##### Exercise material #####
(** The placements a remap produces: each of the same widget, in the same
    order; visible unless the grid is too small for it, inside the grid and
    apart from one another; every reserved page after every other page. *)
Lemma remapAll_spec bases basePageCount :
  Forall placeable bases -> (length bases <= 100)%nat ->
  let rs := remapAll registry savedCols savedRows newCols newRows bases basePageCount in
  let reserved := reservedPages registry bases in
  apart rs /\
  Forall2 (fun b r => exists pg, remapped b pg r /\ (page b ∉ reserved -> pg = page b)) bases rs /\
  (forall i j bi bj ri rj, bases !! i = Some bi -> bases !! j = Some bj ->
     rs !! i = Some ri -> rs !! j = Some rj ->
     page bi ∉ reserved -> page bj ∈ reserved -> page ri < page rj) /\
  (reserved <> ∅ -> exists r, r ∈ rs /\ basePageCount <= page r + 1).
Proof.
  intros Hb Hn rs reserved. unfold remapAll in rs. fold reserved in rs.
  pose proof (remapPass_spec (normalTarget reserved) bases bases ∅ [] eq_refl Hb) as H1.
  destruct (remapPass (normalTarget reserved) bases bases ∅) as [po1 rs1].
  destruct H1 as (HF1 & placed1 & Hp1 & HO1 & Ha1).
  { eapply Forall_impl; [exact Hb|]. intros b (_ & _ & _ & ?) pg. unfold normalTarget.
    case_decide; [done|]. by intros [= <-]. }
  { apply OccInv_empty. } { done. }
  { cbn [length]. pose proof (length_omap_le (normalTarget reserved) bases). lia. }
  rewrite app_nil_r in Hp1.
  set (first := Z.max _ _) in rs.
  assert (Hfirst : 0 <= first).
  { pose proof (highestNormal_lower reserved bases rs1). lia. }
  assert (Ht2 : Forall (fun b => forall pg, reservedTarget reserved first b = Some pg -> 0 <= pg) bases).
  { apply Forall_true. intros b pg E.
    destruct (decide (page b ∈ reserved)) as [Hin|Hin].
    - destruct (reservedTarget_spec reserved first b Hin) as (t & Et & ?). rewrite Et in E. simplify_eq. lia.
    - unfold reservedTarget in E. by rewrite decide_False in E. }
  assert (Hs : Forall (fun b => is_Some (normalTarget reserved b) <->
                                reservedTarget reserved first b = None) bases).
  { apply Forall_true. intros b. unfold normalTarget, reservedTarget.
    case_decide; split; try done; eauto. }
  pose proof (Forall3_length_lm _ _ _ _ HF1) as Hl1.
  pose proof (Forall3_length_lr _ _ _ _ HF1) as Hl1'.
  assert (Hpl : length placed1 = length (omap (normalTarget reserved) bases)).
  { rewrite Hp1. by apply picked_length. }
  pose proof (omap_split_length _ _ _ Hs) as Hsl.
  pose proof (remapPass_spec (reservedTarget reserved first) bases rs1 po1 placed1
    (eq_sym Hl1') Hb Ht2 HO1 Ha1 ltac:(lia)) as H2.
  subst rs. destruct (remapPass (reservedTarget reserved first) bases rs1 po1) as [po2 rs2].
  destruct H2 as (HF2 & placed2 & Hp2 & HO2 & Ha2). cbn [snd].
  assert (Hi : forall i b r, bases !! i = Some b -> rs2 !! i = Some r ->
    (((page b ∉ reserved) /\ remapped b (page b) r /\ rs1 !! i = Some r) \/
     (page b ∈ reserved /\ exists t, first <= t /\ remapped b t r /\
        reservedTarget reserved first b = Some t))).
  { intros i b r Hib Hir.
    destruct (Forall3_lookup_r _ _ _ _ _ _ HF2 Hir) as (b' & r1 & Hib' & Hir1 & Hq). simplify_eq.
    destruct (Forall3_lookup_r _ _ _ _ _ _ HF1 Hir1) as (b1 & b2 & Hb1 & Hb2 & Hq1). simplify_eq.
    destruct (decide (page b ∈ reserved)) as [Hin|Hin].
    - right. split; [done|]. destruct (reservedTarget_spec reserved first b Hin) as (t & Et & ?).
      exists t. split; [done|]. unfold passed in Hq. by rewrite Et in Hq.
    - left. unfold passed, normalTarget, reservedTarget in *.
      rewrite decide_False in Hq, Hq1 by done. by subst. }
  split_and!.
  - rewrite Hp2, Hp1, (picked_split _ _ _ _ _ Hs HF2) in Ha2. done.
  - apply Forall2_same_length_lookup_2.
    { rewrite <- (Forall3_length_lr _ _ _ _ HF2). done. }
    intros i b r Hib Hir. destruct (Hi i b r Hib Hir) as [(? & ? & _)|(? & t & _ & ? & _)];
      [by exists (page b)|by exists t].
  - intros i j bi bj ri rj Hbi Hbj Hri Hrj Hni Hnj.
    destruct (Hi i bi ri Hbi Hri) as [(_ & _ & Hr1)|(? & _)]; [|done].
    destruct (Hi j bj rj Hbj Hrj) as [(? & _)|(_ & t & Ht & [] & _)]; [done|].
    pose proof (highestNormal_ge reserved bases rs1 i bi ri Hbi Hr1 Hni). lia.
  - intros Hne.
    assert (exists k pg, sortedPages reserved !! k = Some pg /\
                         blen (sortedPages reserved) = Z.of_nat k + 1) as (k & pg & Hk & Hlen).
    { destruct (sortedPages reserved) as [|x l] eqn:E using rev_ind.
      - destruct Hne. apply set_eq. intros x. rewrite <- elem_of_sortedPages, E. set_solver.
      - exists (length l), x. rewrite lookup_app_r, Nat.sub_diag by done.
        rewrite blen_app. by unfold blen. }
    assert (Hpg : pg ∈ reserved) by (apply elem_of_sortedPages; by eapply list_elem_of_lookup_2).
    apply elem_of_list_to_set, list_elem_of_fmap in Hpg as (b & -> & [_ Hbin]%list_elem_of_filter).
    apply list_elem_of_lookup in Hbin as [i Hib].
    destruct (lookup_lt_is_Some_2 rs2 i) as [r Hir].
    { rewrite <- (Forall3_length_lr _ _ _ _ HF2). by eapply lookup_lt_Some. }
    exists r. split; [by eapply list_elem_of_lookup_2|].
    destruct (Hi i b r Hib Hir) as [(Hni & _)|(_ & t & _ & [] & Ht)].
    { destruct Hni. apply elem_of_sortedPages. by eapply list_elem_of_lookup_2. }
    rewrite (reservedTarget_lookup _ _ _ _ Hk) in Ht. injection Ht as <-. lia.
Qed.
#####
## [Problem to solve]
For this exercise, output exactly the lines above from the line with "destruct H2 as" to the line with "- exists (length", counting both, and leave out the rest.

## [Exercise response]
  destruct H2 as (HF2 & placed2 & Hp2 & HO2 & Ha2). cbn [snd].
  assert (Hi : forall i b r, bases !! i = Some b -> rs2 !! i = Some r ->
    (((page b ∉ reserved) /\ remapped b (page b) r /\ rs1 !! i = Some r) \/
     (page b ∈ reserved /\ exists t, first <= t /\ remapped b t r /\
        reservedTarget reserved first b = Some t))).
  { intros i b r Hib Hir.
    destruct (Forall3_lookup_r _ _ _ _ _ _ HF2 Hir) as (b' & r1 & Hib' & Hir1 & Hq). simplify_eq.
    destruct (Forall3_lookup_r _ _ _ _ _ _ HF1 Hir1) as (b1 & b2 & Hb1 & Hb2 & Hq1). simplify_eq.
    destruct (decide (page b ∈ reserved)) as [Hin|Hin].
    - right. split; [done|]. destruct (reservedTarget_spec reserved first b Hin) as (t & Et & ?).
      exists t. split; [done|]. unfold passed in Hq. by rewrite Et in Hq.
    - left. unfold passed, normalTarget, reservedTarget in *.
      rewrite decide_False in Hq, Hq1 by done. by subst. }
  split_and!.
  - rewrite Hp2, Hp1, (picked_split _ _ _ _ _ Hs HF2) in Ha2. done.
  - apply Forall2_same_length_lookup_2.
    { rewrite <- (Forall3_length_lr _ _ _ _ HF2). done. }
    intros i b r Hib Hir. destruct (Hi i b r Hib Hir) as [(? & ? & _)|(? & t & _ & ? & _)];
      [by exists (page b)|by exists t].
  - intros i j bi bj ri rj Hbi Hbj Hri Hrj Hni Hnj.
    destruct (Hi i bi ri Hbi Hri) as [(_ & _ & Hr1)|(? & _)]; [|done].
    destruct (Hi j bj rj Hbj Hrj) as [(? & _)|(_ & t & Ht & [] & _)]; [done|].
    pose proof (highestNormal_ge reserved bases rs1 i bi ri Hbi Hr1 Hni). lia.
  - intros Hne.
    assert (exists k pg, sortedPages reserved !! k = Some pg /\
                         blen (sortedPages reserved) = Z.of_nat k + 1) as (k & pg & Hk & Hlen).
    { destruct (sortedPages reserved) as [|x l] eqn:E using rev_ind.
      - destruct Hne. apply set_eq. intros x. rewrite <- elem_of_sortedPages, E. set_solver.
      - exists (length l), x. rewrite lookup_app_r, Nat.sub_diag by done.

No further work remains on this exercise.